Baldness

Baldness (Alopecia) is most likely to happen in males than females. It may be caused by local skin conditions, systemic diseases, aging, and  Baldnessgenetic factors.

Certain drugs such as prescription drugs for cancer treatment, also result in hair loss. Male-Pattern Baldness is the most hair loss type which affects men. It is rare in children and women because it depends on the androgen (male hormone) presence, such hormones levels are higher in men after puberty. Baldness runs in families. The loss of hair usually starts on the top, near the front, or on the sides of the man’s head toward the back.

Hair loss can start at any age. Some individuals lose not only some hair but also develop bald spots in the receding hairline or the back. Other people, particularly those whose hair loss starts at a young age, can go entirely bald. Female-Pattern Baldness is less likely to occur, than male-pattern baldness.

Generally, such a condition results in the hair being too thin on the crown, on the sides, or in the front. Female-Pattern Baldness rarely progresses to complete hair loss. Toxic Baldness (toxic alopecia) can be caused by a serious disease accompanied by a high fever. The condition also may be caused by using excessive doses of certain drugs, such as retinoids, vitamin A, and thallium. Many cancer medications result in baldness. Toxic Baldness can also be caused by underactive thyroid gland or pituitary one, or even by pregnancy. The hair can fall out as long as three or four months after the disease started or other conditions.

Generally, the loss of hair is temporary, and the hair grows back. Alopecia Areata is a condition, where hair is lost abruptly in a specific part, usually in the beard or scalp. In rare cases all hair on the body can be lost (called alopecia universalis). The hair usually grows back in few months.
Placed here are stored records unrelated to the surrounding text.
(** * Oblivius package updater: a shallow embedding of [oblivius-updater.py]

    The development follows the script top-down: the Python string and
    list primitives it relies on, the [Package] / [UpdateResult] data
    classes, the three source adapters, the [UpdaterTUI] state with its
    key handlers, the update executor [run_updates], and [main]'s
    gathering pass.  Theorems about them come last. *)

From Stdlib Require Import ZArith List String Ascii Bool Lia.
From stdpp Require Import base tactics option list.
Import ListNotations.

Local Open Scope string_scope.
Local Open Scope list_scope.
Local Open Scope Z_scope.

(** ** Python primitives *)

Module Py.

(** [str.isspace] on one character.  Strings are sequences of code
    points below 256; among those Python counts TAB..CR, FS..US, SPACE,
    NEL (0x85) and NBSP (0xA0) as whitespace. *)
Definition isspace (c : ascii) : bool :=
  let n := N_of_ascii c in
  ((9 <=? n) && (n <=? 13) || (28 <=? n) && (n <=? 32)
   || (n =? 133) || (n =? 160))%N.

(** [str.lower] on one character (ASCII and Latin-1 capitals). *)
Definition lower_char (c : ascii) : ascii :=
  let n := N_of_ascii c in
  if ((65 <=? n) && (n <=? 90)
      || (192 <=? n) && (n <=? 222) && negb (n =? 215))%N
  then ascii_of_N (n + 32) else c.

Fixpoint lower (s : string) : string :=
  match s with
  | EmptyString => EmptyString
  | String c s' => String (lower_char c) (lower s')
  end.

Fixpoint lstrip (s : string) : string :=
  match s with
  | EmptyString => EmptyString
  | String c s' => if isspace c then lstrip s' else s
  end.

Fixpoint rstrip (s : string) : string :=
  match s with
  | EmptyString => EmptyString
  | String c s' =>
      match rstrip s' with
      | EmptyString => if isspace c then EmptyString else String c EmptyString
      | r => String c r
      end
  end.

(** [s.strip()] *)
Definition strip (s : string) : string := rstrip (lstrip s).

(** Truth value of a [str]: non-empty. *)
Definition truthy (s : string) : bool :=
  match s with EmptyString => false | String _ _ => true end.

(** Truth value of an [Optional[str]]. *)
Definition truthy_opt (o : option string) : bool :=
  match o with Some s => truthy s | None => false end.

(** [s.split(sep)] for a one-character separator: always at least one
    piece, empty pieces kept. *)
Fixpoint split (sep : ascii) (s : string) : list string :=
  match s with
  | EmptyString => [EmptyString]
  | String c s' =>
      if Ascii.eqb c sep then EmptyString :: split sep s'
      else match split sep s' with
           | w :: ws => String c w :: ws
           | [] => [String c EmptyString]
           end
  end.

(** [s.split()] with no argument: runs of whitespace separate the
    fields, leading and trailing whitespace yields no empty field. *)
Fixpoint split_ws (s : string) : list string :=
  match s with
  | EmptyString => []
  | String c s' =>
      if isspace c then split_ws s'
      else match s' with
           | EmptyString => [String c EmptyString]
           | String c' _ =>
               if isspace c' then String c EmptyString :: split_ws s'
               else match split_ws s' with
                    | w :: ws => String c w :: ws
                    | [] => [String c EmptyString]
                    end
           end
  end.

(** [l[i]] with Python's index rule: [-len <= i < 0] counts from the
    end, anything outside [-len, len) raises [IndexError] ([None]). *)
Definition index {A} (l : list A) (i : Z) : option nat :=
  let n := Z.of_nat (length l) in
  if (0 <=? i) && (i <? n) then Some (Z.to_nat i)
  else if (- n <=? i) && (i <? 0) then Some (Z.to_nat (i + n))
  else None.

Definition getitem {A} (l : list A) (i : Z) : option A :=
  k ← index l i; l !! k.

Definition NL : ascii := ascii_of_N 10.
Definition TAB : ascii := ascii_of_N 9.

End Py.

(** ** Data classes *)

Inductive PackageSource := OFFICIAL | AUR | FLATPAK.

Definition PackageSource_eqb (a b : PackageSource) : bool :=
  match a, b with
  | OFFICIAL, OFFICIAL | AUR, AUR | FLATPAK, FLATPAK => true
  | _, _ => false
  end.

Module Package.
Record t := mk {
  name : string;
  current_version : string;
  new_version : string;
  source : PackageSource;
  selected : bool
}.
(** The dataclass constructor as the adapters call it: [selected]
    takes its default, [True]. *)
Definition new (n cur nw : string) (src : PackageSource) : t :=
  mk n cur nw src true.
Definition set_selected (b : bool) (p : t) : t :=
  mk (name p) (current_version p) (new_version p) (source p) b.
End Package.

Module UpdateResult.
Record t := mk {
  name : string;
  source : PackageSource;
  success : bool;
  error : string
}.
End UpdateResult.
(** C7.  With the guard installed, the function stored under every key of
    the methods mapping is the wrapper of the function that was there, and the
    [set] of every accessor object held by the computed mapping is the wrapper
    of the [set] that was there; its [get] is the one that was there, an
    accessor object without [set] is as it was, and so is every accessor
    object that the computed mapping does not hold.  Called on a receiver
    whose counter is [n], the wrapper runs the original with the same
    arguments on the same receiver with the counter at [n + 1], and its
    outcome is the original's. *)
Theorem C7_guard_wraps :
  (forall value args this n,
      _mutex this = Count n ->
      wrapper value args this
      = value args {| _mutex := Count (n + 1); fields := fields this |})
  /\ (forall options h methods key,
        method_maps h !! vm.methods options = Some methods ->
        exists wrapped,
          method_maps (install_guard options h) !! vm.methods options = Some wrapped
          /\ wrapped !! key = wrapper <$> methods !! key)
  /\ (forall options h key l a,
        alias_free (vm.computed options) ->
        vm.computed options !! key = Some (CObject l) ->
        accessors h !! l = Some a ->
        accessors (install_guard options h) !! l
        = Some {| get := get a; set := wrapper <$> set a |}
        /\ (set a = None -> accessors (install_guard options h) !! l = Some a))
  /\ (forall options h l,
        alias_free (vm.computed options) ->
        (forall key, vm.computed options !! key <> Some (CObject l)) ->
        accessors (install_guard options h) !! l = accessors h !! l).
Proof.
  split; [exact wrapper_counted|]. split; [|split].
  - intros options h methods key Hm. exists (wrap_methods methods). split.
    + simpl. rewrite lookup_alter_eq, Hm. reflexivity.
    + apply wrap_methods_lookup.
  - intros options h key l a A Hk Ha.
    pose proof (wrap_computed_accessor _ _ _ _ _ A Hk Ha) as H. split; [exact H|].
    intros Hs. simpl. rewrite H. destruct a as [g s]. simpl in *. rewrite Hs. reflexivity.
  - intros options h l A Hl. simpl.
    exact (proj2 (wrap_computed_lookup _ _ A) l Hl).
Qed.

Lemma programmer_alias_free : alias_free programmer_computed.
Proof.
  intros k k' l Hk Hk'. unfold programmer_computed in *.
  apply lookup_singleton_Some in Hk as [<- _].
  apply lookup_singleton_Some in Hk' as [<- _]. reflexivity.
Qed.

Lemma C7_witness :
  (wrapper setFirstName [VPrim (Str "Joe")] (Instance (Count 0) [])
   = setFirstName [VPrim (Str "Joe")] (Instance (Count 1) []))
  /\ (exists wrapped,
        method_maps (install_guard programmer_vm programmer_heap) !! 1%nat = Some wrapped
        /\ wrapped !! "setFirstName" = Some (wrapper setFirstName))
  /\ accessors (install_guard programmer_vm programmer_heap) !! 0%nat
     = Some {| get := Some getFullName; set := Some (wrapper setFullName) |}
  /\ accessors (install_guard programmer_vm programmer_heap) !! 5%nat = None.
Proof.
  split; [|split; [|split]].
  - exact (proj1 C7_guard_wraps setFirstName [VPrim (Str "Joe")] (Instance (Count 0) []) 0
             eq_refl).
  - destruct (proj1 (proj2 C7_guard_wraps) programmer_vm programmer_heap
                {[ "setFirstName" := setFirstName ]} "setFirstName") as (wrapped & H1 & H2).
    + reflexivity.
    + exists wrapped. split; [exact H1|]. rewrite H2. reflexivity.
  - refine (proj1 (proj1 (proj2 (proj2 C7_guard_wraps)) programmer_vm programmer_heap
                     "fullName" 0%nat {| get := Some getFullName; set := Some setFullName |}
                     programmer_alias_free _ _)); reflexivity.
  - refine (proj2 (proj2 (proj2 C7_guard_wraps)) programmer_vm programmer_heap 5%nat
              programmer_alias_free _).
    intros key Hk. change (vm.computed programmer_vm) with programmer_computed in Hk.
    unfold programmer_computed in Hk.
    apply lookup_singleton_Some in Hk as [_ Hk]. discriminate.
Defined.
(** The ids met by iterating nodes: every member of every node's group,
    in order. *)
Definition ids_of (d : decoy) (nodes : list nat) : list Z :=
  n ← nodes; group_ids d (group_of d n).

(** The ids met by iterating the index. *)
Definition index_ids (d : decoy) : list Z := ids_of d (surbETAs d).

(** The lifecycle bijection: the store and the index hold the same ids. *)
Definition bijection (d : decoy) : Prop :=
  store_ids d = list_to_set (index_ids d).

(** The key a node is ordered by: the [eta] of the first member. *)
Definition node_eta (d : decoy) (n : nat) : Z :=
  match group_of d n with
  | a :: _ => match ctxHeap d !! a with Some c => eta c | None => 0 end
  | [] => 0
  end.

(** ** Invariants of the data model *)

(** A member of the group of node [n]: a live context with the key of the
    node, pointing back to the node, and found in the store under its
    id. *)
Definition member_ok (d : decoy) (n a : nat) : Prop :=
  ∃ c, ctxHeap d !! a = Some c ∧ eta c = node_eta d n ∧
       etaNode c = Some n ∧ surbStore d !! id c = Some a.

(** The index is ordered ascending by key, no group is empty or lists a
    context twice, and the store and the index reach the same contexts. *)
Record Inv (d : decoy) : Prop := MkInv {
  inv_sorted :
    StronglySorted (fun n m => node_eta d n < node_eta d m) (surbETAs d);
  inv_nodes : ∀ n, n ∈ surbETAs d →
    group_of d n ≠ [] ∧ NoDup (group_of d n) ∧
    ∀ a, a ∈ group_of d n → member_ok d n a;
  inv_store : ∀ i a, surbStore d !! i = Some a →
    ∃ c n, ctxHeap d !! a = Some c ∧ id c = i ∧ etaNode c = Some n ∧
           n ∈ surbETAs d ∧ a ∈ group_of d n;
}.

(** The same, as a check that runs. *)
Definition wf_member (d : decoy) (n a : nat) : bool :=
  match ctxHeap d !! a with
  | Some c =>
      bool_decide (eta c = node_eta d n) &&
      bool_decide (etaNode c = Some n) &&
      bool_decide (surbStore d !! id c = Some a)
  | None => false
  end.

Definition wf_node (d : decoy) (n : nat) : bool :=
  bool_decide (group_of d n ≠ []) && bool_decide (NoDup (group_of d n)) &&
  forallb (wf_member d n) (group_of d n).

Definition wf_entry (d : decoy) (ia : Z * nat) : bool :=
  match ctxHeap d !! ia.2 with
  | Some c =>
      bool_decide (id c = ia.1) &&
      match etaNode c with
      | Some n =>
          bool_decide (n ∈ surbETAs d) && bool_decide (ia.2 ∈ group_of d n)
      | None => false
      end
  | None => false
  end.

Definition wf (d : decoy) : bool :=
  bool_decide
    (StronglySorted (fun n m => node_eta d n < node_eta d m) (surbETAs d)) &&
  forallb (wf_node d) (surbETAs d) &&
  forallb (wf_entry d) (map_to_list (surbStore d)).

(** [eta + slack] stays in the range of a [time.Duration] for every
    context in the store. *)
Definition within (slack : Z) (d : decoy) : Prop :=
  ∀ i a c, surbStore d !! i = Some a → ctxHeap d !! a = Some c →
           in_int64 (eta c + slack).

(** The same, as a check that runs. *)
Definition fits_entry (slack : Z) (d : decoy) (ia : Z * nat) : bool :=
  match ctxHeap d !! ia.2 with
  | Some c =>
      bool_decide (- 2 ^ 63 <= eta c + slack) &&
      bool_decide (eta c + slack < 2 ^ 63)
  | None => true
  end.

Definition fits (slack : Z) (d : decoy) : bool :=
  forallb (fits_entry slack d) (map_to_list (surbStore d)).

(** ** Events and counters *)

(** A packet as [OnPacket] reads it. [SurbReply_ID] is the 16-byte
    [SurbReply.ID] array. *)
Record packet : Type := Packet {
  pkt_ID : Z;
  IsSURBReply : bool;
  Recipient_ID : list Z;
  SurbReply_ID : list Z;
  Payload : list Z;
  RecvAt : Z;
}.

(** A packet as [dispatchPacket] hands it to the connector. *)
Record outPacket : Type := OutPacket {
  Raw : list Z;
  NextNodeHop_ID : list Z;
  DispatchAt : Z;
}.

(** The calls that matter for ordering, in the order they are made. *)
Inductive event : Type :=
  | EvStore (ctx : nat)
  | EvLoadAndDelete (i : Z)
  | EvSweep (now : Z)
  | EvSendDecoy (epoch : Z)
  | EvDispatch (p : outPacket).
Hair pulling  (called trichotillomania) is most likely to occur in children, but the habit can persist throughout life. Such a habit might not be noticed for prolonged period of time, making parents and doctor suggest, that the condition , such as alopecia areata results in hair loss. A biopsy (removing specimen from the skin and testing under a microscope) in some cases helps the doctor determine diagnosis.

Scarring Alopecia is the condition, in which hair loss happens at scared regions. The skin can be scarred from X-ray therapies, severe injuries, or burns.  Sometimes, Scarring Alopecia may be caused by tuberculosis, lupus, sarcoidosis, chronic fungal or bacterial infections, or lichen planus. It also may be caused by skin cancer.

Diagnosis of Baldness can be made by obtaining a biopsy. Biopsy helps define if the follicles of the hair are normal. If they are not normal, the biopsy can show possible causes. Most Baldness types are not curable. An individual , who has female or male pattern baldness, can have a hair transplantation procedure, where the follicles of hair are taken from one body area and transplanted. Some drugs, including Minoxidil, can promote growth of hair in small percentage of individuals.

Individuals with Alopecia Areata type of baldness may get injection of a Corticosteroid, administered under skin, but results might not last or be as effective. Other form of Alopecia Areata treatment consists of irritation to promote growth of hair or inducing a mild allergic reaction. Scarring Alopecia is especially hard to treat. If possible, the scarring cause is treated, but after the skin area has completely scarred, hair growth is not likely to occur.